SOURCE RECORDS
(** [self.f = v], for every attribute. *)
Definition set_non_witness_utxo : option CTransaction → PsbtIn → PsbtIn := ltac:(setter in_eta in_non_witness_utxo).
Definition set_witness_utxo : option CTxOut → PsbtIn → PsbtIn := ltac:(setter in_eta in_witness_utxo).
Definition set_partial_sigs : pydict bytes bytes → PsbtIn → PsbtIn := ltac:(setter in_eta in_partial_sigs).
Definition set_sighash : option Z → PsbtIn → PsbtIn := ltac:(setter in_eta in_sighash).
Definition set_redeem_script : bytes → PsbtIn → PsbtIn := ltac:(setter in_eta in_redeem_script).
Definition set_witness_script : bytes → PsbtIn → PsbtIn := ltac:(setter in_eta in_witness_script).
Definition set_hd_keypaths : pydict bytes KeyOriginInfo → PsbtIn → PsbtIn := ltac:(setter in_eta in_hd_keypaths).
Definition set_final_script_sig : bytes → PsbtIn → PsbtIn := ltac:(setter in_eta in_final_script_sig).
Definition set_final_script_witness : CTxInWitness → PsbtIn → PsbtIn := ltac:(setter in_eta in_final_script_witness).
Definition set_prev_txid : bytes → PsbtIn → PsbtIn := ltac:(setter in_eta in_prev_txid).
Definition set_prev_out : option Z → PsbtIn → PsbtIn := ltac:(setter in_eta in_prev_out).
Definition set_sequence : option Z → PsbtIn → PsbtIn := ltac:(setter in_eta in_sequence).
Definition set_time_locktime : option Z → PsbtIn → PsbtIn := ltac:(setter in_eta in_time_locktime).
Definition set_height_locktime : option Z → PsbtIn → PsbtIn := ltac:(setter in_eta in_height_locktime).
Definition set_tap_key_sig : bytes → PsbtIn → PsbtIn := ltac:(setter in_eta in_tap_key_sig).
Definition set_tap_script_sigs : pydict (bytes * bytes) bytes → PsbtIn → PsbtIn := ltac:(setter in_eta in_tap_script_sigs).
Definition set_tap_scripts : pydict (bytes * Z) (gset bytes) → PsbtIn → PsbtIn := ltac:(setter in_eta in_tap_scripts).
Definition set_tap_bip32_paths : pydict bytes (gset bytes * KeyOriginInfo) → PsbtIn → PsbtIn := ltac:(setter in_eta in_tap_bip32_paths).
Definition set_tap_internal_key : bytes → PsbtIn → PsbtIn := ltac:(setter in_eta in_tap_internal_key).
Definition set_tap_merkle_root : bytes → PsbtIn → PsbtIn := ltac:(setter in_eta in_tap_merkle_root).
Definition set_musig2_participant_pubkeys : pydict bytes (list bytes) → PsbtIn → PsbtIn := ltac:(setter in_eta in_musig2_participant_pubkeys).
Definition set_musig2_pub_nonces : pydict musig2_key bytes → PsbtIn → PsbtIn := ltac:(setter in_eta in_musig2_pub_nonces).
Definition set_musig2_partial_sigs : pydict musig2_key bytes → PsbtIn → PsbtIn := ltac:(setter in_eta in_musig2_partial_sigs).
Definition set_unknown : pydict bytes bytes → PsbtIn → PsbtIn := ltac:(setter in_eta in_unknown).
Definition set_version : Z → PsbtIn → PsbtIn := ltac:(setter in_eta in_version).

...

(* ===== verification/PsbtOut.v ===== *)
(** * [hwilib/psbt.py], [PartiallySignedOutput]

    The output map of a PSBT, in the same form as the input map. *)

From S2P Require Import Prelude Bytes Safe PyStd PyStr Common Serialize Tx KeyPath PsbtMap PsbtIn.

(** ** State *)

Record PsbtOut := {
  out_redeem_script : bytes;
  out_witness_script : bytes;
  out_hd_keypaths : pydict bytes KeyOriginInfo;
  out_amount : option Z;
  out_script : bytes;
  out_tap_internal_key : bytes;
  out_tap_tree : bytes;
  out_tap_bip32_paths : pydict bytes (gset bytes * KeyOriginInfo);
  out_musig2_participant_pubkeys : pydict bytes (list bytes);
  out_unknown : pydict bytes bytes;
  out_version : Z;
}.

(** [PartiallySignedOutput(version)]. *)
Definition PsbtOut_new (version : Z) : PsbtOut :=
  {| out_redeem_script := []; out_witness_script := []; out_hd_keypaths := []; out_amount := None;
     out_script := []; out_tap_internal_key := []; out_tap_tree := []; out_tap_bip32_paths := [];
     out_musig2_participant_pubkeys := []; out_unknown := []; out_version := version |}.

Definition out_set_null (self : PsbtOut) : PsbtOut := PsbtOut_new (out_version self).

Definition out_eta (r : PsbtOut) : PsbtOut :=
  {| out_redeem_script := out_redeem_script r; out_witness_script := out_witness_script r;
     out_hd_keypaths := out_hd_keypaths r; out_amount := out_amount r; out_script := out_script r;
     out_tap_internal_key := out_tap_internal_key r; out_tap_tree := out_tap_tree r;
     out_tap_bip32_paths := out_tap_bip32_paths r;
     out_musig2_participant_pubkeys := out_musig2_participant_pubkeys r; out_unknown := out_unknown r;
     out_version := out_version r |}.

---

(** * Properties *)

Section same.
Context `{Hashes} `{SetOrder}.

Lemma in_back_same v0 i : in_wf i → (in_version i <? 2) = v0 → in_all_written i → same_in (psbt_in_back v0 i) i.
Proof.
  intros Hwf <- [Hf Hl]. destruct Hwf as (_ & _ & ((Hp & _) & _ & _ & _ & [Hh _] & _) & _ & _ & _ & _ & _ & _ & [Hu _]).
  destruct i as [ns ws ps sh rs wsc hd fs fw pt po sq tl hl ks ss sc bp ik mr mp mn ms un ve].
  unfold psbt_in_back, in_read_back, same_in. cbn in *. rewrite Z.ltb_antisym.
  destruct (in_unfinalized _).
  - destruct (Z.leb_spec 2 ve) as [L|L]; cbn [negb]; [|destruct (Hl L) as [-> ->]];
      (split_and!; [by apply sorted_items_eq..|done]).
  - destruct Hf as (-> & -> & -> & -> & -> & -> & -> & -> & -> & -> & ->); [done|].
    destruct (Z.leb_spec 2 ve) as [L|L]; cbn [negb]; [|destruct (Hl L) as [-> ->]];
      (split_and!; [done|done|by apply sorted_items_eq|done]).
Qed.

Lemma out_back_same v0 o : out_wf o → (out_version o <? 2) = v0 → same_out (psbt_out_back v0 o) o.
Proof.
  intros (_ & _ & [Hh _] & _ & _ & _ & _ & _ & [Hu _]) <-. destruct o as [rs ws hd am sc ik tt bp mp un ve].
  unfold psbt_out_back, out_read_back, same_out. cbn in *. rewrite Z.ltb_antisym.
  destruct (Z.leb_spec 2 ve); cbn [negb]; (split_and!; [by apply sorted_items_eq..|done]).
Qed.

YOUR ASSIGNMENT
Retype the entries above exactly, but only from the line containing "Definition set_musig2_partial_sigs : pydict" through the line containing "Definition set_version : Z", both included.

REPLY
Definition set_musig2_partial_sigs : pydict musig2_key bytes → PsbtIn → PsbtIn := ltac:(setter in_eta in_musig2_partial_sigs).
Definition set_unknown : pydict bytes bytes → PsbtIn → PsbtIn := ltac:(setter in_eta in_unknown).
Definition set_version : Z → PsbtIn → PsbtIn := ltac:(setter in_eta in_version).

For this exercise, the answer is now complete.